Despite all of the afore mentioned prevention and treatment strategies, AIDS remains more potent than ever in South Africa. The biggest problem with traditional AIDS prevention strategies is that they are dependent on an audience that is open to listening to information about AIDS, and acknowledging the need to take action. In South Africa and many other developing nations, AIDS is not a matter that is appropriate for discussion. Those who are discovered to have AIDS are ostracized from their culture. It is clear that efforts need to be made to destroy cultural taboos on the subject of AIDS.
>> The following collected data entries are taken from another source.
Lemma visitBlock_Ok_inv (Ctx : ASTContext) (BB : SILBasicBlock)
    (FnSt FnSt' : FunctionState) :
  visitBlock Ctx BB FnSt = Ok FnSt' ->
  exists M0 St',
    ((exists p, p ∈ getPredecessorBlocks BB
                /\ BlockOutAccesses FnSt !! p = Some (Some M0))
     \/ BlockOutAccesses FnSt !! bb_self BB = Some (Some M0))
    /\ transferInsts Ctx (Insts BB)
         {| Accesses := M0;
            ConflictingAccesses := fs_ConflictingAccesses FnSt;
            CallsToSwap := fs_CallsToSwap FnSt |} = Ok St'
    /\ fs_ConflictingAccesses FnSt' = ConflictingAccesses St'
    /\ fs_CallsToSwap FnSt' = CallsToSwap St'
    /\ BlockOutAccesses FnSt' !! bb_self BB = Some (Some (Accesses St'))
    /\ forall a, a <> bb_self BB ->
                 BlockOutAccesses FnSt' !! a = BlockOutAccesses FnSt !! a.
Proof.
  unfold visitBlock. intros H.
  set (Out := match BlockOutAccesses FnSt !! bb_self BB with
              | Some _ => BlockOutAccesses FnSt
              | None => <[bb_self BB := None]> (BlockOutAccesses FnSt)
              end) in *.
  assert (HOut : forall a M, Out !! a = Some (Some M) ->
                             BlockOutAccesses FnSt !! a = Some (Some M)).
  { intros a M. unfold Out.
    destruct (BlockOutAccesses FnSt !! bb_self BB); [auto|].
    intros Ha. apply lookup_insert_Some in Ha as [[_ Ha]|[_ Ha]];
      [discriminate | exact Ha]. }
  assert (HOut' : forall a, a <> bb_self BB ->
                            Out !! a = BlockOutAccesses FnSt !! a).
  { intros a Hne. unfold Out.
    destruct (BlockOutAccesses FnSt !! bb_self BB); [reflexivity|].
    apply lookup_insert_ne. congruence. }
  destruct (predecessorState Out _ _) as [M0|] eqn:EP; [|discriminate H].
  apply bindR_Ok in H as (St' & HT & H). injection H as <-.
  exists M0, St'. split; [|split; [exact HT|]].
  - apply predecessorState_Some in EP as [(p & HIn & Hp)|Hd].
    + left. exists p. split; [exact HIn | apply HOut, Hp].
    + right. apply HOut.
      destruct (Out !! bb_self BB) as [o|]; simpl in Hd; [|discriminate].
      congruence.
  - simpl. split; [reflexivity|]. split; [reflexivity|]. split.
    + apply lookup_insert_eq.
    + intros a Hne. rewrite lookup_insert_ne by congruence. apply HOut', Hne.
Qed.

Lemma visitBlocks_calls (Ctx : ASTContext) (RPO : list SILBasicBlock) :
  forall FnSt FnSt',
    visitBlocks Ctx RPO FnSt = Ok FnSt' ->
    fs_CallsToSwap FnSt' =
    fs_CallsToSwap FnSt
    ++ filter (fun AI => isCallToStandardLibrarySwap AI Ctx = true)
              (appliesOf (functionInsts RPO)).
Proof.
  induction RPO as [|BB RPO IH]; intros FnSt FnSt' H; simpl in H.
  - injection H as <-. simpl. rewrite app_nil_r. reflexivity.
  - apply bindR_Ok in H as (FnSt1 & H1 & H).
    apply visitBlock_Ok_inv in H1 as (M0 & St' & _ & HT & _ & HC & _ & _).
    apply transferInsts_calls in HT. simpl in HT.
    rewrite (IH _ _ H), HC, HT, <- app_assoc, <- filter_app, <- appliesOf_app.
    reflexivity.
Qed.

Section WalkInvariant.

Variable InvM : StorageMap -> Prop.
Variable Q : list SILInstruction -> list ConflictingAccess -> Prop.
Variable U : SILInstruction -> Prop.

Hypothesis InvM_empty : InvM ∅.
Hypothesis Q_nil : Q [] [].
Hypothesis Q_app :
  forall Is1 Is2 L1 L2, Q Is1 L1 -> Q Is2 L2 -> Q (Is1 ++ Is2) (L1 ++ L2).
Hypothesis transfer_step :
  forall Ctx Ins St St',
    U Ins -> InvM (Accesses St) -> transfer Ctx Ins St = Ok St' ->
    InvM (Accesses St') /\ Q [Ins] (conflictsOfStep Ins (Accesses St)).

Lemma transferInsts_walk (Ctx : ASTContext) (Is : list SILInstruction) :
  forall St St',
    Forall U Is -> InvM (Accesses St) -> transferInsts Ctx Is St = Ok St' ->
    InvM (Accesses St')
    /\ exists L, ConflictingAccesses St' = ConflictingAccesses St ++ L /\ Q Is L.
Proof.
  induction Is as [|Ins Is IH]; intros St St' HU HM H; simpl in H.
  - injection H as <-. split; [exact HM|]. exists []. rewrite app_nil_r. auto.
  - apply bindR_Ok in H as (St1 & H1 & H).
    inversion HU as [|? ? HU1 HU2]; subst.
    destruct (transfer_step Ctx Ins St St1 HU1 HM H1) as [HM1 HQ1].
    destruct (IH St1 St' HU2 HM1 H) as (HM' & L & HL & HQ).
    split; [exact HM'|].
    exists (conflictsOfStep Ins (Accesses St) ++ L). split.
    + rewrite HL, (transfer_conflicts _ _ _ _ H1), app_assoc. reflexivity.
    + exact (Q_app [Ins] Is _ _ HQ1 HQ).
Qed.

Lemma visitBlocks_walk (Ctx : ASTContext) (RPO : list SILBasicBlock) :
  forall FnSt FnSt',
    Forall U (functionInsts RPO) ->
    (forall a M, BlockOutAccesses FnSt !! a = Some (Some M) -> InvM M) ->
    visitBlocks Ctx RPO FnSt = Ok FnSt' ->
    (forall a M, BlockOutAccesses FnSt' !! a = Some (Some M) -> InvM M)
    /\ exists L, fs_ConflictingAccesses FnSt' = fs_ConflictingAccesses FnSt ++ L
                 /\ Q (functionInsts RPO) L.
Proof.
  induction RPO as [|BB RPO IH]; intros FnSt FnSt' HU HOut H; simpl in H.
  - injection H as <-. split; [exact HOut|]. exists []. rewrite app_nil_r. auto.
  - apply bindR_Ok in H as (FnSt1 & H1 & H).
    rewrite functionInsts_cons in HU. apply Forall_app in HU as [HU1 HU2].
    apply visitBlock_Ok_inv in H1 as (M0 & St' & HM0 & HT & HC & _ & HSelf & HOther).
    assert (HInv0 : InvM M0).
    { destruct HM0 as [(p & _ & Ha)|Ha]; exact (HOut _ M0 Ha). }
    destruct (transferInsts_walk Ctx (Insts BB)
                {| Accesses := M0;
                   ConflictingAccesses := fs_ConflictingAccesses FnSt;
                   CallsToSwap := fs_CallsToSwap FnSt |} St' HU1 HInv0 HT)
      as (HM' & L1 & HL1 & HQ1). simpl in HL1.
    destruct (IH FnSt1 FnSt' HU2) as (HOut' & L2 & HL2 & HQ2); [|exact H|].
    { intros a M Ha. destruct (decide (a = bb_self BB)) as [->|Hne].
      - rewrite HSelf in Ha. injection Ha as <-. exact HM'.
      - rewrite (HOther a Hne) in Ha. exact (HOut a M Ha). }
    split; [exact HOut'|]. exists (L1 ++ L2). split.
    + rewrite HL2, HC, HL1, app_assoc. reflexivity.
    + rewrite functionInsts_cons. exact (Q_app _ _ _ _ HQ1 HQ2).
Qed.

Lemma traverse_walk (Fn : SILFunction) (RPO : list SILBasicBlock)
    (FnSt : FunctionState) :
  Blocks Fn <> [] ->
  Forall U (functionInsts RPO) ->
  traverse Fn RPO = Ok FnSt ->
  (forall a M, BlockOutAccesses FnSt !! a = Some (Some M) -> InvM M)
  /\ Q (functionInsts RPO) (fs_ConflictingAccesses FnSt).
Proof.
  unfold traverse. intros HFn HU H.
  destruct (Blocks Fn) as [|Entry Rest]; [congruence|].
  assert (HInit : forall a M,
    ({[bb_self Entry := Some ∅]} : gmap Addr (option StorageMap)) !! a
    = Some (Some M) -> InvM M).
  { intros a M Ha. apply lookup_singleton_Some in Ha as [_ Ha].
    injection Ha as <-. exact InvM_empty. }
  destruct (visitBlocks_walk _ RPO
              {| BlockOutAccesses := {[bb_self Entry := Some ∅]};
                 fs_ConflictingAccesses := [];
                 fs_CallsToSwap := [] |} FnSt HU HInit H)
    as (HOut & L & HL & HQ).
  split; [exact HOut|]. simpl in HL. rewrite HL. exact HQ.
Qed.

End WalkInvariant.

(** ** The diagnostics follow the begin_access instructions *)

Lemma emitViolations_Ok (L : list ConflictingAccess) (Swaps : list ApplyInst)
    (Ctx : ASTContext) :
  forall Ds,
    emitViolations L Swaps Ctx = Ok Ds ->
    exists Pairs,
      Forall2 (fun c Pair =>
                 diagnoseExclusivityViolation (ca_Storage c) (ca_FirstAccess c)
                   (ca_SecondAccess c) Swaps Ctx = Ok Pair) L Pairs
      /\ Ds = concat Pairs.
Proof.
  induction L as [|c L IH]; intros Ds H; simpl in H.
  - injection H as <-. exists []. split; [constructor | reflexivity].
  - apply bindR_Ok in H as (Pair & HP & H). cbv beta in H.
    apply bindR_Ok in H as (Rest & HR & H). injection H as <-.
    destruct (IH Rest HR) as (Pairs & HF & ->).
    exists (Pair :: Pairs). split; [constructor; assumption | reflexivity].
Qed.

Lemma diagnoseExclusivityViolation_pair (Storage : AccessedStorage)
    (Prior New : BeginAccessInst) (Swaps : list ApplyInst) (Ctx : ASTContext)
    (Pair : list Diagnostic) :
  diagnoseExclusivityViolation Storage Prior New Swaps Ctx = Ok Pair ->
  diagnosticsOfConflict
    {| ca_Storage := Storage; ca_FirstAccess := Prior; ca_SecondAccess := New |}
    Pair.
Proof.
  intros H. apply diagnoseExclusivityViolation_Ok in H as [_ H].
  unfold diagnosticsOfConflict. simpl.
  destruct (getStorageDecl Storage) as [VD|].
  - destruct H as (Fix & _ & ->). eexists. split; [reflexivity|].
    split; [reflexivity|]. simpl. destruct (isSwiftVersion3 Ctx); discriminate.
  - subst Pair. eexists. split; [reflexivity|].
    split; [reflexivity|]. simpl. destruct (isSwiftVersion3 Ctx); discriminate.
Qed.

Lemma checkStaticExclusivity_Ok_inv (Fn : SILFunction)
    (RPO : list SILBasicBlock) (Ds : list Diagnostic) :
  checkStaticExclusivity Fn RPO = Ok Ds ->
  exists FnSt,
    traverse Fn RPO = Ok FnSt
    /\ emitViolations (fs_ConflictingAccesses FnSt) (fs_CallsToSwap FnSt)
                      (getASTContext Fn) = Ok Ds
    /\ (Blocks Fn = [] -> fs_ConflictingAccesses FnSt = []
                          /\ fs_CallsToSwap FnSt = []).
Proof.
  unfold checkStaticExclusivity, traverse.
  destruct (Blocks Fn) as [|Entry Rest].
  - intros [= <-]. eexists. split; [reflexivity|]. simpl. auto.
  - intros H. apply bindR_Ok in H as (FnSt & HT & H).
    exists FnSt. split; [exact HT|]. split; [exact H | discriminate].
Qed.

Lemma concat_pairs_length {A B : Type} (R : A -> list B -> Prop)
    (L : list A) (Pairs : list (list B)) :
  Forall2 R L Pairs ->
  (forall a P, R a P -> length P = 2%nat) ->
  length (concat Pairs) = (2 * length L)%nat.
Proof.
  intros HF HR. induction HF as [|a P L Pairs Ha HF IH]; [reflexivity|].
  simpl. rewrite length_app, IH, (HR a P Ha). lia.
Qed.

Lemma traverse_second_accesses (Fn : SILFunction) (RPO : list SILBasicBlock)
    (FnSt : FunctionState) :
  traverse Fn RPO = Ok FnSt ->
  sublist (ca_SecondAccess <$> fs_ConflictingAccesses FnSt)
          (beginAccessesOf (functionInsts RPO)).
Proof.
  intros H. destruct (Blocks Fn) as [|Entry Rest] eqn:EB.
  { unfold traverse in H. rewrite EB in H. injection H as <-.
    apply sublist_nil_l. }
  refine (proj2 (traverse_walk (fun _ => True)
            (fun Is L => sublist (ca_SecondAccess <$> L) (beginAccessesOf Is))
            (fun _ => True) I _ _ _ Fn RPO FnSt _ _ H)).
  - apply sublist_nil_l.
  - intros Is1 Is2 L1 L2 H1 H2. rewrite fmap_app, beginAccessesOf_app.
    apply sublist_app; assumption.
  - intros Ctx Ins St St' _ _ HT. split; [exact I|].
    destruct (conflictsOfStep_cases Ins (Accesses St))
      as [->|(BAI & S & F & -> & _ & _ & _ & _ & ->)].
    + apply sublist_nil_l.
    + simpl. reflexivity.
  - congruence.
  - apply Forall_forall. auto.
Qed.

(** X1. The diagnostics of a function come in pairs, one pair for each
    recorded conflict and in the order the conflicts were recorded: a
    primary diagnostic at the access that requires exclusivity and the
    note at the other access.  Each begin_access is the new access of at
    most one conflict, and the conflicts follow the order in which the
    walker meets the begin_access instructions; so the pass emits at most
    two diagnostics for each begin_access of the visited blocks. *)
Theorem diagnostics_follow_begin_accesses :
  forall (Fn : SILFunction) (RPO : list SILBasicBlock) (Ds : list Diagnostic),
    checkStaticExclusivity Fn RPO = Ok Ds ->
    exists (FnSt : FunctionState) (Pairs : list (list Diagnostic)),
      traverse Fn RPO = Ok FnSt
      /\ sublist (ca_SecondAccess <$> fs_ConflictingAccesses FnSt)
                 (beginAccessesOf (functionInsts RPO))
      /\ Forall2 diagnosticsOfConflict (fs_ConflictingAccesses FnSt) Pairs
      /\ Ds = concat Pairs
      /\ (length Ds <= 2 * length (beginAccessesOf (functionInsts RPO)))%nat.
Proof.
  intros Fn RPO Ds H.
  apply checkStaticExclusivity_Ok_inv in H as (FnSt & HT & HE & _).
  apply emitViolations_Ok in HE as (Pairs & HF & ->).
  pose proof (traverse_second_accesses Fn RPO FnSt HT) as HSub.
  assert (HF' : Forall2 diagnosticsOfConflict (fs_ConflictingAccesses FnSt) Pairs).
  { eapply Forall2_impl; [exact HF|]. intros [S F N] Pair HP.
    apply diagnoseExclusivityViolation_pair in HP. exact HP. }
  exists FnSt, Pairs. repeat split; try assumption.
  rewrite (concat_pairs_length _ _ _ HF').
  - apply sublist_length in HSub. rewrite length_fmap in HSub. lia.
  - intros c P (Main & -> & _). reflexivity.
Qed.

(** ** The accesses of a recorded conflict *)

Lemma lookupOrDefault_FirstAccess (M : StorageMap) (K : StorageKey)
    (F : BeginAccessInst) :
  FirstAccess (lookupOrDefault M K) = Some F ->
  exists Info, M !! K = Some Info /\ FirstAccess Info = Some F.
Proof.
  unfold lookupOrDefault. destruct (M !! K) as [Info|]; simpl; [eauto|discriminate].
Qed.

Lemma transferEndAccess_Ok_inv (EAI : EndAccessInst) (St St' : WalkState) :
  transferEndAccess EAI St = Ok St' ->
  exists Storage Info,
    findAccessedStorage (EndAccessInst_getSource EAI) = Ok Storage
    /\ Accesses St !! storageKey Storage = Some Info
    /\ St' = {| Accesses :=
                  if negb (hasAccessesInProgress (endAccess Info EAI))
                  then delete (storageKey Storage) (Accesses St)
                  else <[storageKey Storage := endAccess Info EAI]> (Accesses St);
                ConflictingAccesses := ConflictingAccesses St;
                CallsToSwap := CallsToSwap St |}.
Proof.
  unfold transferEndAccess. intros H.
  apply bindR_Ok in H as (Storage & HS & H). cbv beta in H.
  destruct (Accesses St !! storageKey Storage) as [Info|] eqn:EK; [|discriminate H].
  injection H as <-. exists Storage, Info. auto.
Qed.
This project infiltrates the popular culture of South Africa with underlying themes directly involving AIDS. Gradually, it will become easier for South Africans to discuss and acknowledge the AIDS epidemic. At that point, other prevention and treatment methods will be much more successful. The first step must be to establish a forum that establishes the presence of AIDS in the popular culture of South Africa. This project is one very effective method of establishing dialogue and awareness regarding AIDS in an otherwise close minded and ignorant society.
The future does not look too bright for South Africa if lifestyles do not change. The primary contributor to this epidemic is ignorance, followed by poverty, lack of development, and the low status of women. It’s not just their behaviors that need to be changed, but many of their traditions, beliefs, and customs. The epidemic has climaxed to the point that the average life expectancy for a South African has gone from 65 to 56, and is expected to drop to 30 in the next 10 years (www. cnn. com/health).
The U. S census Bureau projects that by 2010 South Africa will have 71 million fewer people than it would have had without AIDS (www. cnn. com/health). Projections for 2010 have the adult HIV prevalence rate reaching 25%. In the next 10 years, the number of AIDS related orphans is expected to reach 28 million (www. cnn. com). It is projected that everyday for the next 5 years, 1600 babies will be born with HIV. After taking all of these horrible statistics into account, it is obvious that traditional str ategies and campaigns are not enough, and a a new approach needs to be considered.